E qui arriviamo al nocciolo della questione: questa sicuramente curiosa e apparentemente innocua “comunità indigena urbana” è spesso accusata di essere la principale causa della gentrificazione. Il caso di Londra non è isolato: non è stata la prima volta che ci si è scagliati contro questa variopinta e folcloristica subcultura urbana. Dove si sente un certo astio anti-hipster è anche a Berlino, senza ombra di dubbio una delle “capitali europee della gentrificazione”. Insomma, che c’è di veritiero in tutto ciò? Sebbene la gentrificazione sia un fenomeno complesso dalle svariate variabili scatenanti, possiamo sempre incontrare delle matrici comuni negli svariati e differenti esempi nel mondo (stato di abbandono del quartiere-criminalizzazione-riqualificazione urbana-cacciata degli antichi abitanti sostituiti da nuovi con un più potente potere d’acquisto). Accusare gli hipster di essere i responsabili della gentrificazione di un quartiere è forse esagerato, al contrario non ci pare esagerato affermare che: un hipster trova il suo habitat naturale in un quartiere gentrificato! Potremmo anche azzardarci a dire che un quartiere gentrificato sembra fatto su misura per questa istrionica subcultura urbana. La ricerca e la scoperta di un’«autenticità fittizia», quella che molti quartieri hanno, o per meglio dire gli hanno ricamato addosso, quell’alone boemo che non guasta sono tra i motivi scatenanti per i quali questi bramosi cacciatori di cultura apparentemente fuori dai circuiti mainstream pascolano in determinati quartieri.
Lungi da poter analizzare esaustivamente l’antropologia hipster, qui ci limiteremo a considerarli sotto l’aspetto di consumatori di cultura, cacciatori “di autenticità fittizia” e perché no, “cani da tartufo” di Boemia. Officine di biciclette usate o super pieghevoli, negozi di roba vintage, mercatini cool di seconda mano con food truck, negozi di vinili, gallerie d’arte, bar/caffetterie cool (per esempio in Spagna brulicano locali che fanno cupcake artigianali, pure in Italia?), barbieri specializzati nella gestione di folte barbe, negozi di prodotti ecologici o ristoranti vegani, presenza massiccia di corsi di yoga: tutti sintomi di presenza hipsteriana.

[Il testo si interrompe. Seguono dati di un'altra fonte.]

(* ===== verification/_CoqProject ===== *)
-Q . S2P
Prelude.v
CrashSafe.v
Utf8.v
GitEol.v
Floats.v
ObservationKinds.v
ReplayModes.v
ApprovalReducer.v
TerminalStatus.v
CompletionTracker.v
CapacityState.v
PromptAuthority.v
ObservedStatus.v
PublicationAuthority.v
CanonicalJson.v
SessionDelta.v
WorkspaceUpdates.v
PlanData.v
PlanGraph.v
Coordinator.v
StrictJson.v
CompletionPacket.v
ProposedChange.v
Rollup.v
RecommendationGraph.v
RecordCodec.v
GraphTransaction.v
RecommendationStore.v
TerminalText.v
UsageLimit.v
Peon.v
SessionMeta.v
MetadataMutations.v
MetadataStore.v
AgentPatch.v
ObservationLog.v
Evaluation.v
RecommendationAudit.v
RecommendationRefresh.v
ObservationStore.v
ObservationRetry.v
ObservationDeletion.v
ObservationSample.v
SessionArchive.v
Retention.v
SessionActions.v
SessionSample.v
SpamCleanup.v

Niente di male in tutto ciò per carità, niente di male fino a quando non ti giri dall’altra parte e non vedi il rovescio della medaglia: il conseguente rincaro generale della vita del quartiere, l’aumento del costo degli affitti, lo stravolgimento del tessuto sociale del vicinato e il probabile successivo trasferimento di persone in cerca di un posto dove vivere più accessibile economicamente. A volte ci si riferisce a questo tipo di fenomeni economici e culturali sotto il concetto di “hipsterizzazione dell’economia” o il cosiddetto “effetto hipster”. Non c’è niente di male ad essere hipster per carità, però achtung! è importante riflettere su che modello di città ne consegue. Il dibattito è aperto: c’è chi asserisce che son processi fisiologici inerenti allo sviluppo urbano di una città, che l’hipsterizzazione dell’economia e processi come la gentrificazione non sono poi così nefasti come spesso vengono descritti. Io non ci credo molto. Attenti all’hipster, quindi.